Hierarchical Bayesian Extension

Updated 18 November 2025

Hierarchical Bayesian extension is a framework that generalizes classical Bayesian models by incorporating multilevel dependency structures to model correlated proportions.
It employs reduced parametrization and copula-based approximations to efficiently capture first and second order statistics in high-dimensional, overdispersed or underdispersed settings.
The approach enables construction of multivariate credible regions and extends to the Generalised Score Distribution, facilitating practical inference with finite-support discrete data.
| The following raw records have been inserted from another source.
(** The seeding calls a constructor makes for a given [seed] argument. *)
Definition seed_effects (s : option Z) : list effect :=
  match s with
  | Some n => if n =? 0 then [] else [np_random_seed n; mx_random_seed n]
  | None => []
  end.

(** The conjunction of the conditions asserted by [MQCNNEstimator.__init__],
    in the order of the statements. *)
Definition cnn_checks (a : MQCNNEstimator.kwargs) : bool :=
  (0 <? MQCNNEstimator.prediction_length a)
  && is_None_or (MQCNNEstimator.decoder_mlp_dim_seq a) (all (fun d => 0 <? d))
  && is_None_or (MQCNNEstimator.channels_seq a) (all (fun d => 0 <? d))
  && is_None_or (MQCNNEstimator.dilation_seq a) (all (fun d => 0 <? d))
  && is_None_or (MQCNNEstimator.kernel_size_seq a) (all (fun d => 1 <? d))
  && is_None_or (MQCNNEstimator.quantiles a) (all in_unit_interval)
  && ((len (if_not_None (MQCNNEstimator.channels_seq a) [30; 30; 30])
       =? len (if_not_None (MQCNNEstimator.dilation_seq a) [1; 3; 5]))
      && (len (if_not_None (MQCNNEstimator.dilation_seq a) [1; 3; 5])
          =? len (if_not_None (MQCNNEstimator.kernel_size_seq a) [7; 3; 3]))).

(** The same for [MQRNNEstimator.__init__]. *)
Definition rnn_checks (a : MQRNNEstimator.kwargs) : bool :=
  (0 <? MQRNNEstimator.prediction_length a)
  && is_None_or (MQRNNEstimator.decoder_mlp_dim_seq a) (all (fun d => 0 <? d))
  && is_None_or (MQRNNEstimator.quantiles a) (all in_unit_interval).

(** * Properties *)

(** ** The monad *)

Lemma bind_ret_l {A B : Type} (a : A) (k : A -> Py B) :
  bind (ret a) k = k a.
Proof. unfold bind, ret. destruct (k a) as [t r]. reflexivity. Qed.

Lemma bind_assert_true {B : Type} (b : bool) (msg : string) (k : unit -> Py B) :
  b = true -> bind (assert b msg) k = k tt.
Proof. intros ->. apply bind_ret_l. Qed.

Lemma bind_assert_false {B : Type} (b : bool) (msg : string)
  (k : unit -> Py B) :
  b = false -> bind (assert b msg) k = ([], inl (AssertionError msg)).
Proof. intros ->. reflexivity. Qed.

Lemma bind_perform {B : Type} (ef : effect) (k : unit -> Py B) :
  bind (perform ef) k = (ef :: effects (k tt), outcome (k tt)).
Proof. unfold bind, perform. destruct (k tt) as [t r]. reflexivity. Qed.

(** ** Lists of integers *)

Lemma all_Forall {A : Type} (p : A -> bool) (l : list A) :
  all p l = true <-> Forall (fun x => p x = true) l.
Proof.
  unfold all. induction l as [|x l IH]; simpl.
  - split; [constructor | reflexivity].
  - rewrite andb_true_iff, IH. split.
    + intros [Hx Hl]. constructor; assumption.
    + intros H. inversion H; subst. split; assumption.
Qed.

Lemma all_false_of_In {A : Type} (p : A -> bool) (l : list A) (x : A) :
  In x l -> p x = false -> all p l = false.
Proof.
  intros Hin Hx. destruct (all p l) eqn:E; [|reflexivity].
  apply all_Forall in E. rewrite Forall_forall in E.
  rewrite (E x) in Hx; [discriminate|]. apply list_elem_of_In, Hin.
Qed.

Lemma all_gt_of_Forall (b : Z) (l : list Z) :
  Forall (fun d => b < d) l -> all (fun d => b <? d) l = true.
Proof.
  intros H. apply all_Forall. eapply Forall_impl; [exact H|].
  intros d Hd. apply Z.ltb_lt, Hd.
Qed.

Lemma len_eqb {A B : Type} (l1 : list A) (l2 : list B) :
  (len l1 =? len l2) = true <-> length l1 = length l2.
Proof. unfold len. rewrite Z.eqb_eq. lia. Qed.

(** ** Comparisons of floats *)

Lemma compare_cont_Eq_swap (p q : positive) :
  PosDef.Pos.compare_cont Eq q p = CompOpp (PosDef.Pos.compare_cont Eq p q).
Proof.
  change (PosDef.Pos.compare_cont Eq q p) with (Pos.compare q p).
  change (PosDef.Pos.compare_cont Eq p q) with (Pos.compare p q).
  apply Pos.compare_antisym.
Qed.

Lemma SFcompare_Lt_swap (x y : spec_float) :
  SFcompare x y = Some Lt -> SFcompare y x = Some Gt.
Proof.
  destruct x as [sx|sx| |sx mx ex], y as [sy|sy| |sy my ey]; simpl;
    try discriminate;
    try (destruct sx; try destruct sy; simpl; intros; congruence);
    try (destruct sy; simpl; intros; congruence).
  destruct sx, sy; simpl; try (intros; congruence);
    rewrite (Z.compare_antisym ex ey), (compare_cont_Eq_swap mx my);
    destruct (ex ?= ey)%Z; simpl; try (intros; congruence);
    destruct (PosDef.Pos.compare_cont Eq mx my); simpl; intros; congruence.
Qed.

(** [x < y] excludes [y <= x], also for infinities (and a NaN is below
    nothing). *)
Lemma ltb_not_leb (x y : float) :
  PrimFloat.ltb x y = true -> PrimFloat.leb y x = false.
Proof.
  rewrite ltb_spec, leb_spec. unfold SFltb, SFleb.
  destruct (SFcompare (Prim2SF x) (Prim2SF y)) as [[| |]|] eqn:E;
    try discriminate.
  intros _. rewrite (SFcompare_Lt_swap _ _ E). reflexivity.
Qed.

Lemma outside_unit_interval (d : float) :
  PrimFloat.ltb d 0 = true \/ PrimFloat.ltb 1 d = true ->
  in_unit_interval d = false.
Proof.
  unfold in_unit_interval. intros [H | H].
  - rewrite (ltb_not_leb _ _ H). reflexivity.
  - rewrite (ltb_not_leb _ _ H). apply andb_false_r.
Qed.

(** ** Stepping through the constructors *)

Ltac pass_assert tac :=
  rewrite bind_assert_true by tac.

Lemma cnn_init_nonpositive_prediction_length (a : MQCNNEstimator.kwargs) :
  MQCNNEstimator.prediction_length a <= 0 ->
  MQCNNEstimator.__init__ a =
    ([], inl (AssertionError
                ("Invalid prediction length: "
                 ++ str_of_int (MQCNNEstimator.prediction_length a) ++ "."))).
Proof.
  intros H. unfold MQCNNEstimator.__init__.
  apply bind_assert_false. apply Z.ltb_ge. exact H.
Qed.

Lemma rnn_init_nonpositive_prediction_length (a : MQRNNEstimator.kwargs) :
  MQRNNEstimator.prediction_length a <= 0 ->
  MQRNNEstimator.__init__ a =
    ([], inl (AssertionError
                ("Invalid prediction length: "
                 ++ str_of_int (MQRNNEstimator.prediction_length a) ++ "."))).
Proof.
  intros H. unfold MQRNNEstimator.__init__.
  apply bind_assert_false. apply Z.ltb_ge. exact H.
Qed.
A hierarchical Bayesian extension generalizes classical Bayesian models to incorporate hierarchical or multilevel dependency structures in the underlying parameters. In the context of discrete support and binomial-type data, such extensions enable the modeling of correlated proportions, non-exchangeable groupings, and flexible mean-variance relations. Key frameworks include multivariate and hierarchical beta-binomial models, as well as their mean-variance and copula-based parametrizations. Recent work extends these constructions to both the overdispersed and underdispersed regimes and leverages reduced parametrization and copula theory to enable computation in high dimensions.
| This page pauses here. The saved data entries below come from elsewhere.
(** X17: [clear()] hides nothing from the positional reads.  On a buffer
    with [max_size > 0], right after [clear()] the length is 0, yet
    [getElements()] returns the first [max_size] slots of the store with
    the values they held before, and [rb[i]] for [0 <= i < max_size]
    returns slot [i] without raising. *)
Theorem clear_keeps_data_readable self :
  wf self ->
  eval (clear;; __len__) self = Ok 0 /\
  eval (clear;; getElements) self =
    Ok (take (Z.to_nat (max_size self)) (_npa self)) /\
  forall i, 0 <= i < max_size self ->
    exists x,
      _npa self !! Z.to_nat i = Some x /\
      eval (clear;; __getitem__ (PyInt i)) self = Ok (Scalar x).
Proof.
  intros Hwf. pose proof Hwf as [Hc Hlen].
  assert (clear self = (Ok tt, set_index 0 self)) as Hclear by reflexivity.
  assert (wf (set_index 0 self)) as Hwf0 by done.
  unfold eval. split; [|split].
  - rewrite (seq_run _ _ _ _ _ Hclear), len_run. simpl. f_equal. lia.
  - rewrite (seq_run _ _ _ _ _ Hclear), (getElements_run _ Hwf0). simpl.
    by rewrite Z.mod_0_l by lia.
  - intros i Hi. unfold NumPy.len in Hlen.
    destruct (lookup_lt_is_Some_2 (_npa self) (Z.to_nat i)) as [x Hx]; [lia|].
    exists x. split; [exact Hx|].
    rewrite (seq_run _ _ _ _ _ Hclear).
    destruct (getitem_int_slot (set_index 0 self) i Hwf0) as [_ ->];
      [simpl; lia|].
    unfold read_position. simpl.
    rewrite Z.mod_0_l by lia.
    destruct (i <? 0) eqn:E; [lia|]. simpl.
    by rewrite Z.add_0_l, Hx.
Qed.

End Properties.

(** * Concrete buffers of integers *)

Section Examples.

Lemma demo_wf : wf demo.
Proof. split; [simpl; lia | reflexivity]. Defined.

(** The scenario of the class documentation: capacity 10, the integers
    0 .. 24 appended in order. *)
Example scenario_0_to_24 (self0 : NumPyRingBuffer Z) :
  __init__ 10 zeros = Ok self0 ->
  let fed := appends (Z.of_nat <$> seq 0 25) in
  eval fed self0 = Ok tt /\
  eval (fed;; __len__) self0 = Ok 10 /\
  eval (fed;; isFull) self0 = Ok true /\
  eval (fed;; getElements) self0 =
    Ok [15; 16; 17; 18; 19; 20; 21; 22; 23; 24] /\
  eval (fed;; __getattr__ sum) self0 = Ok 195 /\
  eval (fed;; __getitem__ (PySlice (NumPy.Slice None (Some 3) None))) self0 =
    Ok (Array [15; 16; 17]) /\
  eval (fed;; __getitem__ (PySlice (NumPy.Slice (Some (-3)) None None))) self0 =
    Ok (Array [22; 23; 24]).
Proof.
  intros Hinit. vm_compute in Hinit. injection Hinit as <-.
  repeat split; vm_compute; reflexivity.
Qed.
1. Foundations: Classical and Multivariate Beta-Binomial Frameworks

The starting point for hierarchical Bayesian modeling of proportions is the beta-binomial model. For $n$ binary trials, the probability of success $\vartheta$ is treated as a latent variable with a beta prior:

$\vartheta \sim \mathrm{Beta}(\alpha, \beta), \qquad X_i \mid \vartheta \sim \mathrm{Bernoulli}(\vartheta)$

The marginal likelihood and posterior are given by:

$P(Y = y \mid n, \alpha, \beta) = \binom{n}{y} \frac{B(\alpha + y, \beta + n - y)}{B(\alpha,\beta)}$

$\vartheta \mid Y = y \sim \mathrm{Beta}(\alpha + y, \beta + n - y)$

This model captures overdispersion relative to the binomial, as the variance always exceeds $n\mu(1-\mu)$ unless the precision parameter diverges (Westphal, 2019, Ćmiel et al., 2022, Cheraghchi, 2017).

The multivariate extension maps the joint distribution of $m$ Bernoulli variables to a marginal space via a linear transformation from a $2^m$ -dimensional Dirichlet:

$\mathbf{p} \sim \mathrm{Dirichlet}(\gamma_1, \dots, \gamma_{2^m}), \quad \bm{\vartheta} = H \mathbf{p}$

Here, $H$ encodes the mapping from latent categories to Bernoulli marginals, inducing an $m$ -dimensional marginal distribution over $(0,1)^m$ (Westphal, 2019).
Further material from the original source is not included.